The Stock Market Shock
Financial markets entered Trump's second inauguration at elevated valuations, having priced in a business-friendly agenda centered on deregulation and corporate tax cuts. What they did not anticipate was the speed and breadth of the tariff escalation. When the administration announced a universal 10% baseline tariff on all imports within the first six weeks, markets absorbed the shock. When 25% tariffs on Canada and Mexico followed — disrupting deeply integrated North American supply chains — the S&P 500 began a sustained decline. Technology companies with Asian manufacturing dependencies, auto manufacturers reliant on cross-border parts flows, and consumer discretionary companies facing input cost inflation all saw significant selloffs. By the 100-day mark, the index was down approximately 8% from inauguration day — the steepest opening-100-days decline for any new presidential term since 2009.
GDP: Import Front-Running Distorts the Data
The Q1 2025 GDP figure of +0.4% annualized was particularly alarming because it was distorted in a direction that made the underlying economy look stronger than it was. A surge in imports before tariff deadlines widened the trade deficit sharply, subtracting from GDP. Stripping out trade and inventory movements, final domestic demand — consumer spending plus business investment plus government purchases — grew at roughly 1.6% annualized. That is still considerably below the 2.5%–3.0% range of late 2024, and business fixed investment contracted for the first time since 2022, suggesting firms were already pulling back on capital spending in response to tariff-driven uncertainty. Q2 data, expected in late July 2025, is projected by major forecasters to show a near-zero or marginally negative print.

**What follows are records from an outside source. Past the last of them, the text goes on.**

(** ** Offer.get_highest_bid *)

(** The scan keeps, to the left of the running maximum, only strictly
    smaller amounts and, between it and the scanned position, only amounts
    that are not greater. *)
Lemma max_by_amount_scan (rest pre0 post0 : list (string * Q))
    (best : string * Q) :
  Forall (λ x, (snd x < snd best)%Q) pre0 →
  Forall (λ x, (snd x <= snd best)%Q) post0 →
  ∃ pre post,
    pre0 ++ best :: post0 ++ rest
    = pre ++ Offer.max_by_amount best rest :: post
    ∧ Forall (λ x, (snd x < snd (Offer.max_by_amount best rest))%Q) pre
    ∧ Forall (λ x, (snd x <= snd (Offer.max_by_amount best rest))%Q) post.
Proof.
  revert pre0 post0 best.
  induction rest as [|x rest IH]; intros pre0 post0 best Hpre Hpost; simpl.
  - exists pre0, post0. by rewrite app_nil_r.
  - unfold Qgt_bool. destruct (Qle_bool (snd x) (snd best)) eqn:E; simpl.
    + apply Qle_bool_iff in E.
      destruct (IH pre0 (post0 ++ [x]) best) as (pre & post & Heq & H1 & H2).
      * done.
      * apply Forall_app. split; [done |]. by constructor.
      * exists pre, post. split; [|done].
        rewrite <- Heq. by rewrite <- app_assoc.
    + assert (snd best < snd x)%Q as Hlt.
      { apply Qnot_le_lt. intros Hle. apply Qle_bool_iff in Hle. congruence. }
      destruct (IH (pre0 ++ best :: post0) [] x) as (pre & post & Heq & H1 & H2).
      * apply Forall_app. split; [|constructor].
        -- eapply Forall_impl; [exact Hpre |]. intros y Hy. simpl in Hy |- *.
           by eapply Qlt_trans.
        -- done.
        -- eapply Forall_impl; [exact Hpost |]. intros y Hy. simpl in Hy |- *.
           by eapply Qle_lt_trans.
      * constructor.
      * exists pre, post. split; [|done].
        rewrite <- Heq. simpl. by rewrite <- app_assoc.
Qed.

(** With no bid the answer is [(None, 0)]. *)
Lemma get_highest_bid_empty (o : Offer.t) :
  Offer.bids o = [] → Offer.get_highest_bid o = (None, 0%Q).
Proof. intros H. unfold Offer.get_highest_bid. by rewrite H. Qed.
Lemma board_clear_lines_spec_witness :
  wf_board two_full_rows /\
  exists b', board_clear_lines 40 two_full_rows = Some (2, b') /\
             b' !! 6%nat = two_full_rows !! 4%nat.
Proof.
  assert (Hwf : wf_board two_full_rows)
    by (split; [reflexivity|repeat constructor]).
  split; [exact Hwf|].
  destruct (board_clear_lines_spec two_full_rows 40 Hwf)
    as (b' & Hres & Heq & _); [vm_compute; lia|].
  exists b'. split; [exact Hres|]. rewrite Heq. reflexivity.
Defined.

(** ** Cell values *)

Lemma piece_get_color_range (t : PieceType) : 1 <= piece_get_color t <= 7.
Proof. destruct t; simpl; lia. Qed.

Lemma cells_in_domain_set (b : Board) (y x v : Z) :
  cells_in_domain b -> 0 <= v <= 7 -> cells_in_domain (cells_set b y x v).
Proof.
  intros Hdom Hv. unfold cells_set.
  destruct (b !! Z.to_nat y) as [row|] eqn:Hrow; [|assumption].
  apply Forall_insert; [assumption|].
  apply Forall_insert; [|assumption].
  unfold cells_in_domain in Hdom. rewrite Forall_lookup in Hdom. eauto.
Qed.

Lemma cells_in_domain_lock (blocks : PieceShape) (b : Board) (color x y : Z) :
  cells_in_domain b -> 0 <= color <= 7 ->
  cells_in_domain (lock_blocks b color x y blocks).
Proof.
  revert b. induction blocks as [|[dx dy] rest IH]; intros b Hdom Hc; simpl.
  - assumption.
  - destruct (_ && _); apply IH; try assumption.
    apply cells_in_domain_set; assumption.
Qed.

Lemma cells_in_domain_cleared (b : Board) :
  cells_in_domain b ->
  cells_in_domain (replicate (count_full b) empty_row ++ kept_rows b).
Proof.
  intros Hdom. apply Forall_app. split.
  - apply Forall_replicate. apply Forall_replicate. lia.
  - unfold cells_in_domain, kept_rows in *. rewrite Forall_forall in *.
    intros row Hin. apply Hdom.
    apply list_elem_of_In. apply list_elem_of_In in Hin.
    apply List.filter_In in Hin. tauto.
Qed.

Lemma board_reachable_inv (b : Board) :
  board_reachable b -> wf_board b /\ cells_in_domain b.
Proof.
  induction 1 as [|b t r x y _ [Hwf Hdom]|b fuel n b' _ [Hwf Hdom] Hres].
  - split; [apply wf_board_init|].
    apply Forall_replicate, Forall_replicate. lia.
  - split.
    + apply wf_lock_blocks. assumption.
    + apply cells_in_domain_lock; [assumption|].
      pose proof (piece_get_color_range t). lia.
  - destruct (board_clear_lines_result b fuel n b' Hwf Hres) as [_ ->].
    split; [apply wf_board_cleared|apply cells_in_domain_cleared]; assumption.
Qed.
Lemma unauthorized_clears_session_witness :
  exists w',
    api.request Scenario.unauthorized "GET" "/memories/stats" JUndefined JUndefined
      Scenario.w_session
    = (Throw Scenario.error401, w')
    /\ localStorage w' !! "token" = None /\ location_href w' = "/login".
Proof.
  destruct (unauthorized_clears_session Scenario.unauthorized "GET" "/memories/stats"
              JUndefined JUndefined Scenario.error401 Scenario.w_session)
    as (w' & Hrun & H401 & _); try reflexivity.
  exists w'. split; [exact Hrun |].
  destruct (H401 eq_refl) as [-> ->]. split; [vm_compute | ]; reflexivity.
Defined.




(** C10: in the adapter-based context, [authenticateWithWallet] called by a
    render that holds no account returns
    [{ success: false, error: 'No wallet connected' }] even though the
    connect it triggers is fulfilled: it calls the adapter's connect, waits
    500 ms, then reads the account its render captured, and stops. Nothing is
    signed, nothing is sent, nothing is stored. *)
Theorem cold_start_never_signs env r w :
  WalletContext.account r = None ->
  resolves env (calls w) (AptosConnect "Petra") ->
  exists w',
    WalletContext.authenticateWithWallet env r w
    = (Normal (WalletContext.failure (JStr "No wallet connected")), w')
    /\ calls w' = (calls w ++ [AptosConnect "Petra"; SetTimeout 500])%list
    /\ localStorage w' = localStorage w.
Proof.
  intros Hacc Hres. destruct (sdk_cold r Hacc) as [Hneed Hcur].
  apply wp_result. wp_go.
  repeat split. cbn. rewrite <- app_assoc. reflexivity.
Qed.

Lemma cold_start_never_signs_witness :
  exists w',
    WalletContext.authenticateWithWallet Scenario.happy Scenario.r_cold Scenario.w0
    = (Normal (WalletContext.failure (JStr "No wallet connected")), w')
    /\ calls w' = [AptosConnect "Petra"; SetTimeout 500]
    /\ localStorage w' = localStorage Scenario.w0.
Proof.
  apply (cold_start_never_signs Scenario.happy Scenario.r_cold Scenario.w0).
  - reflexivity.
  - exists JUndefined. reflexivity.
Defined.

(** * Further properties of the code *)

(** ** The adapter-based context *)

(** X1: [signAndSubmitTransaction] is guarded by [connected] alone. A render that
    is not connected gets [Error('Wallet not connected')] and no call reaches
    the adapter. A render that is connected but holds no account is refused
    by [signMessage], while its transaction goes to the adapter, and the
    result is the [hash] of the adapter's answer. *)
Theorem signAndSubmitTransaction_guard env r transaction response w :
  (WalletContext.connected r = false ->
   WalletContext.signAndSubmitTransaction env r transaction w
   = (Throw (Error "Wallet not connected"), w))
  /\ (WalletContext.connected r = true ->
      WalletContext.account r = None ->
      outcome (provider env (calls w) (AptosSignAndSubmitTransaction transaction))
      = Normal response ->
      nullish response = false ->
      (exists w',
          WalletContext.signAndSubmitTransaction env r transaction w
          = (Normal (JObj [("hash", opt_member response "hash")]), w')
          /\ calls w' = (calls w ++ [AptosSignAndSubmitTransaction transaction])%list)
      /\ forall message,
          WalletContext.signMessage env r message w
          = (Throw (Error "Wallet not connected"), w)).
Proof.
  split.
  - intros H. unfold WalletContext.signAndSubmitTransaction. rewrite H. reflexivity.
  - intros Hc Ha Hres Hn. split.
    + apply wp_result. unfold WalletContext.signAndSubmitTransaction. rewrite Hc. cbn [negb].
      wp_go; try congruence. split; reflexivity.
    + intros message. unfold WalletContext.signMessage, WalletContext.needs_connect.
      rewrite Ha, orb_true_r. reflexivity.
Qed.

Lemma signAndSubmitTransaction_guard_witness :
  WalletContext.signAndSubmitTransaction Scenario.happy Scenario.r_cold (JObj []) Scenario.w0
  = (Throw (Error "Wallet not connected"), Scenario.w0).
Proof.
  destruct (signAndSubmitTransaction_guard Scenario.happy Scenario.r_cold (JObj []) JNull
              Scenario.w0) as [H _].
  apply H. reflexivity.
Defined.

Tariff Revenue: Real but Overstated
The Trump administration pointed to rising tariff revenue as evidence that the policy was working. Monthly collections roughly doubled from the pre-tariff baseline, with the Treasury reporting approximately $7.2 billion in monthly tariff revenue by April 2025 versus $3.5 billion in January. Annualized, that approaches $85 billion — a meaningful fiscal figure. The administration positioned this as foreign countries paying a "tax" on their exports. Economists broadly dispute this framing: tariffs are paid by domestic importers at the point of entry and are then passed through to business customers or end consumers via higher prices. The net effect is a transfer from American consumers to the federal government, with additional deadweight economic losses from trade diversion and reduced volume. The CBO's analysis found that the tariff regime was adding roughly $1,300 per year in costs to the average American household.
Jobs: Headline Stable, Quality Mixed
The labor market held up better than financial markets or GDP in the first 100 days. Non-farm payrolls continued to grow at a modest pace, and the unemployment rate ticked up only marginally from 4.1% to 4.3% — still historically low. However, the composition of job growth shifted: goods-producing industries, particularly manufacturing, shed jobs as higher input costs squeezed margins. Service sector hiring in leisure, hospitality, and healthcare continued. The federal workforce reduction program (DOGE) contributed to public-sector job losses for the first time in years, with federal employment declining by an estimated 150,000 – 200,000 over the period. State and local government employment partly offset this. The JOLTS survey showed job openings declining, a leading indicator that the headline unemployment rate may rise further through 2025.
Consumer Confidence and What It Means for 2026
The Conference Board's Consumer Confidence Index, which stood at 105 when Trump took office, fell to 92 by April 2025 and continued declining through the year, reaching its lowest levels since 2020 by early 2026. This matters enormously for the 2026 midterm cycle. Historical data is unambiguous: presidents whose approval ratings fall and whose consumer confidence numbers deteriorate in the 12–18 months before a midterm election face significant congressional losses. The pattern held in 1994, 2006, 2010, and 2018. The economic data through the first 100 days of Trump's second term sets up the structural headwinds for November 2026 — and they are real.
Frequently Asked Questions
How did the stock market perform in Trump's first 100 days?
The S&P 500 fell approximately 8% from inauguration day to the 100-day mark — the worst opening stretch since 2009. Tariff escalation drove declines in technology, industrials, and consumer discretionary sectors.
Did tariffs raise significant revenue?
Monthly tariff collections roughly doubled to about $7.2B/month by April 2025. Annualized, that approaches $85B — up from $40B in FY2024. However, the CBO found the average American household paid roughly $1,300 more per year as a result.
What happened to GDP in Q1 2025?
GDP grew just 0.4% annualized in Q1 2025, down from 2.8% in Q4 2024. An import surge before tariff deadlines widened the trade deficit and suppressed the headline figure. Business investment contracted for the first time since 2022.